(* ===== verification/DpCoordinator.v ===== *)
(** * Data-parallel lockstep ([TokenSim/llm/dp_coordinator.py], [TokenSim/llm/engine/worker.py])

    The coordinator runs the workers of all data-parallel ranks in passes: every worker
    schedules, all compute for as long as the slowest, and all finish.  A wave of passes
    ends when a check, made on the first pass and every [sync_interval], finds no work.
    Messages arrive whenever the coordinator is suspended; cancellations that arrive
    during a pass wait for its end.

    A state of the coroutine [run] is the point it is suspended at.  It is suspended at the
    loads and saves of every pass, also at those that take no time, so messages may arrive
    at more points than in the code.  Every worker has the objects of the requests that
    were dispatched to it.  Latencies, among them the estimate of a batch, come from
    outside; with them the shapes handed to the latency models, the trace, the completion
    records of the engine and the time statistics are left out. *)

From stdpp Require Import gmap list strings relations.
From Stdlib Require Import ZArith Lia.
From S2P Require Import Prelude.
From S2P Require Import PyFloat.
From S2P Require Import Buckets.
From S2P Require Import Request.
From S2P Require Import Acceptance.
From S2P Require Import SchedulerState.
From S2P Require Import Scheduler.

Open Scope Z_scope.

(** ** Workers *)

Inductive WorkerStatus := WorkerWaiting | WorkerRunning | WorkerStopped.

(** The attributes of an engine's configuration that a worker reads *)
Record dp_config := mkDpConfig {
  data_parallel_size : Z;
  prefill_schedule_interval : Z;
  sync_interval : Z;
}.

Section Coordinator.
Context {W : Type} `{!BlockManagerOps W} `{!ConnectorOps W} `{!Blake2b}.
Variables (cfg : SchedulerConfig) (dp : dp_config).

Record dp_worker := mkWorker {
  wk_id : Z;
  wk_dp_rank : Z;
  wk_sched : sched W;
  wk_status : WorkerStatus;
  dp_step_counter : Z;
  preempted_cnt : Z;
  wk_hybrid : bool;          (* [role == 'hybrid'] *)
}.

#[global] Instance eta_worker : Eta dp_worker := λ w,
  mkWorker (wk_id w) (wk_dp_rank w) (wk_sched w) (wk_status w) (dp_step_counter w) (preempted_cnt w)
    (wk_hybrid w).

Definition on_sched {A} (m : M (sched W) A) : M dp_worker A := λ w,
  let '(res, s) := m (wk_sched w) in (res, w <| wk_sched := s |>).

(** [prepare_step]: schedule, without the requests that are being cancelled.  What the
    connector does with the step on its own side (metadata, preemptions, loads) is not the
    worker's state; nothing with the no-op connector. *)
Definition prepare_step : M dp_worker (list Z) :=
  w ← gets id;
  let throttle := (1 <? data_parallel_size dp) && (1 <? prefill_schedule_interval dp) &&
    negb (dp_step_counter w `mod` prefill_schedule_interval dp =? 0) in
  '(scheduled, preempted) ← on_sched (schedule cfg throttle);
  modify (λ w, w <| preempted_cnt ::= Z.add (Z.of_nat (length preempted)) |>) ;;
  w ← gets id;
  mret (filter (λ r, cancel_requested (request (wk_sched w) r) = false) scheduled).

(** [step] *)
Definition compute_request (now latency : pyfloat) (batch r : Z) : M (sched W) unit :=
  q ← get_req r;
  if cancel_requested q then mret tt
  else
    when (mtp_enabled cfg && negb (is_context_build q)) (record_mtp_execution r) ;;
    when (is_prefill q && negb (bool_decide (is_Some (first_prefill_source q))))
      (on_req r (record_prefill_admission (gpu_cached_prefill_tokens q) (external_cached_prefill_tokens q))) ;;
    edit r (λ q, (advance now latency batch q).2) ;;
    on_tokens_computed r.

Definition worker_step (now latency : pyfloat) (requests : list Z) : M (sched W) unit :=
  for_ requests (compute_request now latency (Z.of_nat (length requests))).

(** [complete_step] *)
Definition complete_step (now latency : pyfloat) (requests : list Z) : M dp_worker unit :=
  on_sched (worker_step now latency requests ;; update requests ;; mret tt).

(** [finalize_connector_step], with nothing to report *)
Definition finalize_connector_step : M dp_worker unit := on_sched (update_connector_output ∅).

Definition idle_status (w : dp_worker) : WorkerStatus :=
  if bool_decide (running (wk_sched w) = [] ∧ waiting (wk_sched w) = []) then WorkerWaiting else WorkerRunning.

(** ** The coordinator *)

(** Where [run] is suspended: at the step boundary of its loop, waiting for [changed],
    loading, computing, saving, or at the step boundary that ends a pass *)
Inductive point :=
  | AtTop
  | Idle
  | Loading (batches : gmap Z (list Z))
  | Computing (batches : gmap Z (list Z)) (duration : pyfloat)
  | Saving
  | AtEnd
  | Returned.

Record coordinator := mkCoordinator {
  workers : list dp_worker;
  busy : bool;
  step_counter : Z;
  wave : Z;
  wave_running : bool;
  steps : Z;
  waves_started : Z;
  waves_finished : Z;
  finish_consensus_checks : Z;
  real_batches : gmap Z Z;
  dummy_batches : gmap Z Z;
  pending_cancels : gmap Z (list Z);
  releasing : list (nat * Z);      (* processes [_wait_for_cancel_release]: worker and request *)
  engine_failed : bool;            (* [engine.failure is not None] *)
  at_point : point;
}.

#[global] Instance eta_coordinator : Eta coordinator := λ s,
  mkCoordinator (workers s) (busy s) (step_counter s) (wave s) (wave_running s) (steps s) (waves_started s)
    (waves_finished s) (finish_consensus_checks s) (real_batches s) (dummy_batches s) (pending_cancels s)
    (releasing s) (engine_failed s) (at_point s).

(** [__init__] *)
Definition new_coordinator (ws : list dp_worker) : outcome coordinator :=
  if (sync_interval dp <? 1) || existsb (λ w, negb (wk_hybrid w)) ws then Raise ConfigurationError
  else Ok (mkCoordinator ws false 0 0 false 0 0 0 0 ∅ ∅ ∅ [] false AtTop).

Implicit Types (s : coordinator) (w : dp_worker).

Definition worker_has_work w : bool :=
  negb (bool_decide (running (wk_sched w) = [])) || negb (bool_decide (waiting (wk_sched w) = [])) ||
  negb (bool_decide (loading (wk_sched w) = ∅)) || negb (bool_decide (loaded_waiting (wk_sched w) = [])).

Definition has_work s : bool := existsb worker_has_work (workers s).

(** A method of worker [i] *)
Definition on_worker {A} (i : nat) (m : M dp_worker A) : M coordinator A := λ s,
  match workers s !! i with
  | Some w => let '(res, w) := m w in (res, s <| workers ::= <[i := w]> |>)
  | None => (Raise IndexError, s)
  end.

(** [for worker in self.workers] *)
Definition for_workers (body : nat → M coordinator unit) : M coordinator unit :=
  s ← gets id; for_ (seq 0 (length (workers s))) body.

Definition suspend (p : point) : M coordinator unit := modify (λ s, s <| at_point := p |>).

(** [notify]: wakes a coordinator that waits for [changed]. *)
Definition notify : M coordinator unit :=
  modify (λ s, s <| at_point ::= λ p, match p with Idle => AtTop | p => p end |>).

(** [engine.record_worker_failure] *)
Definition record_worker_failure : M coordinator unit := modify (λ s, s <| engine_failed := true |>).

(** [request.acknowledge_cancel(self.env, worker.id)] *)
Definition acknowledge (now : pyfloat) (i : nat) (r : Z) : M coordinator unit :=
  w ← on_worker i (gets id);
  on_worker i (on_sched (edit r (acknowledge_cancel now (Some (wk_id w))))).

(** [manager.block_table.get_blocks(req.id)] as a condition *)
Definition holds_blocks w (r : Z) : bool :=
  negb (bool_decide (bm_block_numbers (world_of (wk_sched w)) r = [])).

(** [cancel_at_boundary] *)
Definition cancel_at_boundary (now : pyfloat) (i : nat) (r : Z) : M coordinator unit :=
  released ← on_worker i (on_sched (cancel_request r));
  if (released : bool) then acknowledge now i r
  else modify (λ s, s <| releasing ::= λ l, l ++ [(i, r)] |>).

(** One turn of [_wait_for_cancel_release] *)
Definition poll_release (now : pyfloat) (k : nat) : M coordinator unit :=
  s ← gets id;
  match releasing s !! k with
  | None => mret tt
  | Some (i, r) =>
      w ← on_worker i (gets id);
      when (holds_blocks w r) (on_worker i finalize_connector_step) ;;
      w ← on_worker i (gets id);
      when (negb (holds_blocks w r))
        (acknowledge now i r ;; modify (λ s, s <| releasing ::= delete k |>))
  end.

(** ** [run] *)

(** [except Exception] of a pass *)
Definition in_pass (m : M coordinator unit) : M coordinator unit :=
  catch m (λ _, modify (λ s, s <| busy := false |>) ;; record_worker_failure ;; suspend Returned).

Definition prepare_worker (i : nat) : M coordinator unit :=
  s ← gets id;
  on_worker i (modify (λ w, w <| dp_step_counter := step_counter s |>)) ;;
  w ← on_worker i (gets id);
  batch ← on_worker i prepare_step;
  modify (λ s, s <| at_point ::= λ p,
    match p with Loading batches => Loading (<[wk_id w := batch]> batches) | p => p end |>).

(** From the step boundary to the end of the loads *)
Definition run_top : M coordinator unit :=
  s ← gets id;
  if engine_failed s then suspend Returned
  else if negb (wave_running s) && negb (has_work s) then suspend Idle
  else
    when (negb (wave_running s))
      (modify (λ s, s <| wave_running := true |> <| step_counter := 0 |> <| waves_started ::= Z.succ |>)) ;;
    modify (λ s, s <| busy := true |>) ;;
    in_pass (suspend (Loading ∅) ;; for_workers prepare_worker).

(** One estimate per worker: a real pass, or a dummy one *)
Definition count_batch (batches : gmap Z (list Z)) (i : nat) : M coordinator unit :=
  w ← on_worker i (gets id);
  match default [] (batches !! wk_id w) with
  | [] => modify (λ s, s <| dummy_batches ::= λ m, add_to m (wk_dp_rank w, 1) |>)
  | _ => modify (λ s, s <| real_batches ::= λ m, add_to m (wk_dp_rank w, 1) |>)
  end.

(** The pass takes as long as the slowest worker. *)
Definition run_loaded (batches : gmap Z (list Z)) (estimates : list pyfloat) : M coordinator unit :=
  in_pass (
    for_workers (count_batch batches) ;;
    duration ← (match estimates with [] => raise ValueError | e :: l => mret (foldl fmax e l) end);
    if fleb duration f0 then raise SimulationStateError else suspend (Computing batches duration)).

Definition finish_worker (now duration : pyfloat) (batches : gmap Z (list Z)) (i : nat) : M coordinator unit :=
  w ← on_worker i (gets id);
  (match default [] (batches !! wk_id w) with
   | [] => mret tt
   | batch => on_worker i (complete_step now duration batch) ;; on_worker i finalize_connector_step
   end) ;;
  s ← gets id;
  modify (λ s, s <| pending_cancels ::= delete (wk_id w) |>) ;;
  for_ (default [] (pending_cancels s !! wk_id w)) (cancel_at_boundary now i) ;;
  on_worker i (modify (λ w, w <| wk_status := idle_status w |>)).

Definition run_computed (now duration : pyfloat) (batches : gmap Z (list Z)) : M coordinator unit :=
  in_pass (for_workers (finish_worker now duration batches) ;; suspend Saving).

Definition run_saved : M coordinator unit :=
  modify (λ s, s <| steps ::= Z.succ |> <| step_counter ::= Z.succ |> <| busy := false |>) ;;
  suspend AtEnd.

(** The finished-state check *)
Definition run_end : M coordinator unit :=
  s ← gets id;
  when ((step_counter s =? 1) || (step_counter s `mod` sync_interval dp =? 0))
    (modify (λ s, s <| finish_consensus_checks ::= Z.succ |>) ;;
     when (negb (has_work s))
       (modify (λ s, s <| wave_running := false |> <| wave ::= Z.succ |> <| step_counter := 0 |>
                       <| waves_finished ::= Z.succ |>))) ;;
  s ← gets id;
  for_workers (λ i, on_worker i (modify (λ w, w <| dp_step_counter := step_counter s |>))) ;;
  suspend AtTop.

(** The next resumption of [run], with the time and the estimates it sees *)
Definition resume (now : pyfloat) (estimates : list pyfloat) s : coordinator :=
  match at_point s with
  | AtTop => (run_top s).2
  | Idle | Returned => s
  | Loading batches => (run_loaded batches estimates s).2
  | Computing batches duration => (run_computed now duration batches s).2
  | Saving => (run_saved s).2
  | AtEnd => (run_end s).2
  end.

(** A whole turn of the loop: one resumption per point of a pass *)
Definition pass (inputs : pyfloat * list pyfloat) s : coordinator :=
  Nat.iter 5 (resume inputs.1 inputs.2) s.

(** ** [consume_messages] *)

(** [except Exception] of a message *)
Definition in_message (m : M coordinator unit) : M coordinator unit :=
  catch m (λ _, record_worker_failure ;; notify).

Definition message_add (i : nat) (requests : list Z) : M coordinator unit :=
  in_message (
    on_worker i (on_sched (add_requests cfg requests)) ;;
    on_worker i (modify (λ w, w <| wk_status := idle_status w |>)) ;;
    notify).

Definition message_cancel (now : pyfloat) (i : nat) (requests : list Z) : M coordinator unit :=
  in_message (
    for_ requests (λ r,
      s ← gets id;
      if busy s then
        w ← on_worker i (gets id);
        modify (λ s, s <| pending_cancels ::= λ m,
          <[wk_id w := let l := default [] (m !! wk_id w) in if bool_decide (r ∈ l) then l else l ++ [r]]> m |>)
      else cancel_at_boundary now i r) ;;
    notify).

Definition message_stop (i : nat) : M coordinator unit :=
  on_worker i (modify (λ w, w <| wk_status := WorkerStopped |>)) ;; notify.

(** ** Steps *)

(** What can happen next: a resumption of [run], a message, or the request objects
    change: they arrive or ask to be cancelled. *)
Inductive coordinator_step : coordinator → coordinator → Prop :=
  | step_top s : at_point s = AtTop → coordinator_step s (run_top s).2
  | step_loaded s batches estimates :
      at_point s = Loading batches → length estimates = length (workers s) →
      coordinator_step s (run_loaded batches estimates s).2
  | step_computed s now batches duration :
      at_point s = Computing batches duration → coordinator_step s (run_computed now duration batches s).2
  | step_saved s : at_point s = Saving → coordinator_step s (run_saved s).2
  | step_end s : at_point s = AtEnd → coordinator_step s (run_end s).2
  | step_cancel s now i requests : coordinator_step s (message_cancel now i requests s).2
  | step_stop s i : coordinator_step s (message_stop i s).2
  | step_poll s now k : coordinator_step s (poll_release now k s).2
  | step_arrive s i now r :
      coordinator_step s (on_worker i (on_sched (edit r (arrive now))) s).2
  | step_request_cancel s i now r :
      coordinator_step s (on_worker i (on_sched (edit r (request_cancel now))) s).2.

Lemma resume_step now estimates s :
  at_point s ≠ Idle → at_point s ≠ Returned → length estimates = length (workers s) →
  coordinator_step s (resume now estimates s).
Proof.
  unfold resume. intros Hi Hr Hl. destruct (at_point s) eqn:Hp; try done.
  - by apply step_top.
  - by apply step_loaded.
  - by apply step_computed.
  - by apply step_saved.
  - by apply step_end.
Qed.
End Coordinator.
Arguments dp_worker : clear implicits.
Arguments coordinator : clear implicits.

_Work item_: Each line of the listing that contains the word "else" must be copied.

_Written answer_:
  else
  if bool_decide (running (wk_sched w) = [] ∧ waiting (wk_sched w) = []) then WorkerWaiting else WorkerRunning.
  else Ok (mkCoordinator ws false 0 0 false 0 0 0 0 ∅ ∅ ∅ [] false AtTop).
  else modify (λ s, s <| releasing ::= λ l, l ++ [(i, r)] |>).
  else if negb (wave_running s) && negb (has_work s) then suspend Idle
  else
    if fleb duration f0 then raise SimulationStateError else suspend (Computing batches duration)).
          <[wk_id w := let l := default [] (m !! wk_id w) in if bool_decide (r ∈ l) then l else l ++ [r]]> m |>)
      else cancel_at_boundary now i r) ;;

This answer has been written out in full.